FOLHA
No ano de 2005, nossas exportações atingiram a impressionante cifra de US$ 118 bilhões, o equivalente a 17% do PIB nacional. A despeito da crescente dificuldade enfrentada pelos exportadores brasileiros pela adversa sobrevalorização cambial, espera-se para 2006 um aumento de 12% em relação ao ano anterior. Com muito sacrifício, pode ser possível atingir a marca de US$ 132 bilhões. E nunca o Brasil exportou tanto. São 16,5 mil empresas exportadoras, que levam produtos, serviços e cultura brasileiros aos mais longínquos mercados.
Para facilitar e estimular nossas exportações, o Ministério do Desenvolvimento tem tomado medidas que visam desburocratização e racionalização de processos, estabelecimento de linhas de crédito e melhora da sistemática portuária. São ações que têm o objetivo de estimular a presença da Marca Brasil nos cinco continentes.

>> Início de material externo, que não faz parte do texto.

(** a quantity that the wallet's decision approves is always covered: planning its
    deductions over the same rows never fails, takes the quantity exactly, in the
    rows' spending order, and never more than a row has free. *)
Theorem approved_quantity_is_deducted actions rate feature rows us requested quantity n b d :
  Forall2 (represents (credit_scale feature)) rows us -> Forall (fun r => a_closed r = false) rows ->
  decimalToUnits quantity (credit_scale feature) = Ok n ->
  balanceFromRows feature rows = Ok b ->
  buildDecision actions rate requested quantity b = Ok d -> d_allowed d = true ->
  exists ts, planDeductions rows (credit_scale feature) quantity
      = Ok (deductionsOf rows ts (credit_scale feature)) /\
    length ts = length rows /\ sumZ ts = n /\
    Forall2 (fun t u => 0 <= t /\ (t <= u_free u \/ t = 0)) ts us.
Proof.
  intros Hr Hopen Hn Hb Hd Hallowed. set (s := credit_scale feature) in *.
  pose proof (decimalToUnits_scale _ _ _ Hn) as Hs. pose proof (decimalToUnits_nonneg _ _ _ Hs Hn) as Hn0.
  destruct (balanceFromRows_units feature rows us Hr) as (b' & Hb' & Hscale & _ & _ & _ & Hav & _).
  rewrite Hb in Hb'. injection Hb' as <-. fold s in Hscale, Hav.
  rewrite (open_total rows us s Hr Hopen) in Hav.
  unfold buildDecision in Hd. rewrite Hscale, Hav in Hd. cbn [from_option id] in Hd.
  rewrite units_roundtrip, Hn in Hd by lia. cbn [mbind result_bind] in Hd. injection Hd as <-.
  cbn in Hallowed. apply Z.leb_le in Hallowed.
  assert (Hle : n <= sumZ (map (Z.max 0) (map u_free us))).
  { destruct (Z.eq_dec n 0) as [->|]; [|etransitivity; [|apply sum_max_0]; lia].
    apply sumZ_nonneg, Forall_map, Forall_true. intros. lia. }
  exists (takes (map u_free us) n).
  destruct (takes_bounds (map u_free us) n Hn0) as [Hf _].
  rewrite (planDeductions_takes _ us _ _ n) by done.
  replace (n <=? _) with true by (symmetry; by apply Z.leb_le). split; [done|].
  split; [by rewrite takes_length, length_map, (Forall2_length _ _ _ Hr)|].
  split; [rewrite takes_covers by done; by apply Z.min_l|]. by rewrite Forall2_fmap_r in Hf.
Qed.

Definition exampleAllocation (id quantity consumed held : Z) (expires : option Z) : AllocationRow :=
  {| a_id := id; a_quantity := DbNumber quantity; a_reversed_quantity := DbNumber 0;
     a_consumed_quantity := DbNumber consumed; a_held_quantity := DbNumber held;
     a_source_kind := "purchase"; a_source_key := "k"; a_expires_at := expires; a_created_at := 0;
     a_reversed_at := None; a_entity_external_id := None; a_rollover_origin_allocation_id := None;
     a_carry_over_origin_allocation_id := None; a_rollover_policy_revision := None;
     a_period_start_at := None; a_period_end_at := None; a_closed := false |}.

Definition exampleWallet : FeatureRow :=
  {| f_id := 1; f_key := "credits"; f_unit := "credit"; credit_scale := 0; f_kind := fk_metered;
     f_meter_kind := Some mk_consumable; f_filter_dimensions := [] |}.

Definition exampleBalance : MeteringBalance :=
  match balanceFromRows exampleWallet [exampleAllocation 1 5 1 0 (Some 10); exampleAllocation 2 9 0 2 None] with
  | Ok b => b | Err _ => emptyBalance exampleWallet end.
Definition exampleDecision : MeteringDecision :=
  match buildDecision [] (directRate exampleWallet) (js "8") (js "8") exampleBalance with
  | Ok d => d | Err _ => {| d_allowed := false; d_reason := reason_configuration_error; d_requestedQuantity := [];
      d_walletQuantity := []; d_balance := exampleBalance; d_rateCard := rateReceipt (directRate exampleWallet);
      d_eligiblePurchaseActions := []; d_control := None |} end.

Lemma approved_quantity_is_deducted_witness :
  exists ts,
    planDeductions [exampleAllocation 1 5 1 0 (Some 10); exampleAllocation 2 9 0 2 None] 0 (js "8")
      = Ok (deductionsOf [exampleAllocation 1 5 1 0 (Some 10); exampleAllocation 2 9 0 2 None] ts 0) /\
    length ts = 2%nat /\ sumZ ts = 8 /\
    Forall2 (fun t u => 0 <= t /\ (t <= u_free u \/ t = 0)) ts
      [ {| u_quantity := 5; u_reversed := 0; u_consumed := 1; u_held := 0 |};
        {| u_quantity := 9; u_reversed := 0; u_consumed := 0; u_held := 2 |} ].
Proof.
  apply (approved_quantity_is_deducted [] (directRate exampleWallet) exampleWallet
    [exampleAllocation 1 5 1 0 (Some 10); exampleAllocation 2 9 0 2 None]
    [ {| u_quantity := 5; u_reversed := 0; u_consumed := 1; u_held := 0 |};
      {| u_quantity := 9; u_reversed := 0; u_consumed := 0; u_held := 2 |} ]
    (js "8") (js "8") 8 exampleBalance exampleDecision);
    [ apply Forall2_cons; split; [|apply Forall2_cons; split; [|by apply Forall2_nil] ];
        (split; [|split; [|split]]; intros field; vm_compute; reflexivity)
    | repeat constructor | vm_compute; reflexivity .. ].
Defined.

(** ** Confirmation plans in units *)

(** Changes that consume [cs] and release [hs] of the rows. *)
Fixpoint changesOf (rows : list AllocationRow) (cs hs : list Z) : list Change :=
  match rows, cs, hs with
  | row :: rows', c :: cs', h :: hs' =>
      {| ch_consume := c; ch_release := h; ch_row := row |} :: changesOf rows' cs' hs'
  | _, _, _ => []
  end.

(** The quantity a row can give beyond the holds: nothing once it has ended. *)
Definition liveFree (now : Z) (row : AllocationRow) (u : Units) : Z := if endedBy row now then 0 else u_free u.

Lemma settleHolds_takes holds rows n :
  0 <= n -> Forall (fun r => 0 <= default 0 (holdOf holds (a_id r))) rows ->
  let hs := map (fun r => default 0 (holdOf holds (a_id r))) rows in
  settleHolds holds rows n = (changesOf rows (takes hs n) hs, n - sumZ (takes hs n)).
Proof.
  intros Hn H. revert n Hn. induction H as [|row rows Hr Hrs IH]; intros n Hn; cbn.
  { f_equal. lia. }
  set (h := default 0 (holdOf holds (a_id row))) in *.
  replace (if h <? n then h else n) with (Z.min h n) by blia.
  rewrite IH by lia. rewrite Z.max_r by lia. cbn. f_equal. lia.
Qed.

Lemma changesOf_add_0 rows cs hs k :
  length cs = length rows -> length hs = length rows -> k = length rows ->
  changesOf rows (zip_with Z.add cs (repeat 0 k)) hs = changesOf rows cs hs.
Proof.
  revert cs hs k. induction rows as [|row rows IH]; intros [|c cs] [|h hs] [|k] Hc Hh Hk; try done.
  cbn in *. rewrite Z.add_0_r. f_equal. apply IH; lia.
Qed.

Em igual sintonia, os exportadores também têm se esforçado para alcançar novos mercados e melhorar a participação brasileira no comércio internacional. Não resta dúvida de que, a cada dia, as mercadorias brasileiras são produzidas com melhor qualidade e a menor custo. Não é à toa que vêm conquistando o exigente consumidor estrangeiro.
Apesar do sucesso, isso pouco representa em termos de proteção das marcas nacionais. Por não as proteger adequadamente lá fora, corre-se sérios riscos de ter produtos e marcas pirateados por terceiros no exterior.
Em parte, as companhias nacionais desconhecem a importância e a necessidade de resguardarem internacionalmente suas marcas. Enquanto a simples proteção é capaz de impedir que outros se aproveitem e registrem, em seus nomes, as marcas brasileiras, sua ausência pode levar a enormes prejuízos ao exportador.
Mas com o alto custo imposto durante o registro das marcas nos mercados onde desembarcam os produtos nacionais, os empresários acabam abrindo mão da proteção. E não é de estranhar. Estima-se que o custo para proteger uma marca brasileira no exterior fique entre US$ 1.000 e US$ 2.000 por marca, em cada país. Além disso, em muitos casos, a proteção deve ser feita para mais de uma marca -o que eleva significativamente tais despesas. O processo para obtenção dessas em diversas regiões é complexo e demorado: requer a apresentação de uma série de documentos em vários idiomas e procedimentos que diferem de país para país. Com custo e burocracia altíssimos, somente as grandes empresas têm fôlego e saúde financeira para enfrentar o problema.
Uma alternativa para enfrentar tais dificuldades pode estar no Protocolo de Madri, um sistema eficiente, rápido, desburocratizado e muito mais econômico de registro internacional de marcas. Por meio dele, os empresários reduzem em mais de dez vezes (frisa-se) os custos para a obtenção e manutenção de suas marcas em outros países. E não se trata apenas de economia de gastos. Pelo Protocolo de Madri, o processo para a obtenção da marca é simplificado, feito em um único idioma, perante um único Inpi (Instituto Nacional de Propriedade Industrial) e a marca é registrada em curto espaço de tempo.
O número de adesões a esse sistema não pára de crescer. Índia, África do Sul, Israel e Jordânia estão prestes a aceder ao Protocolo de Madri, que hoje já tem 78 membros -EUA, China, Japão, Coréia do Sul, Cingapura, Austrália, Egito, Quênia, Irã, Marrocos, Síria, além de todos os países da Europa, são alguns exemplos. As companhias desses países desfrutam de todos os benefícios do sistema: desde a apresentação de um pedido de registro para uma marca em outros locais até a manutenção das mesmas no futuro.
Ainda que com tantas vantagens, até agora o Brasil ainda não faz parte desse sistema e, por isso, as empresas ainda não podem usufruir as facilidades ofertadas. Até hoje, para evitar que, sem a devida proteção, caiam nas mãos de piratas, a maioria das companhias brasileiras tem que passar pela via-crúcis de depositar suas marcas país por país, a um custo muito elevado, e enfrentar as burocracias de cada um desses mercados.
Acredito na importância do processo de internacionalização das empresas brasileiras e no fortalecimento da presença da Marca Brasil no exterior. Essa crença justifica o nosso apoio à adesão do Brasil ao Protocolo de Madri.
A expansão de nossas exportações deve ser acompanhada do estabelecimento de mecanismos que facilitem e que desburocratizem a proliferação das marcas brasileiras no exterior. O governo federal precisa estar ciente disso.
Roberto Giannetti da Fonseca é economista, empresário, diretor titular do Departamento de Relações Internacionais e Comércio Exterior da Fiesp e presidente da Funcex.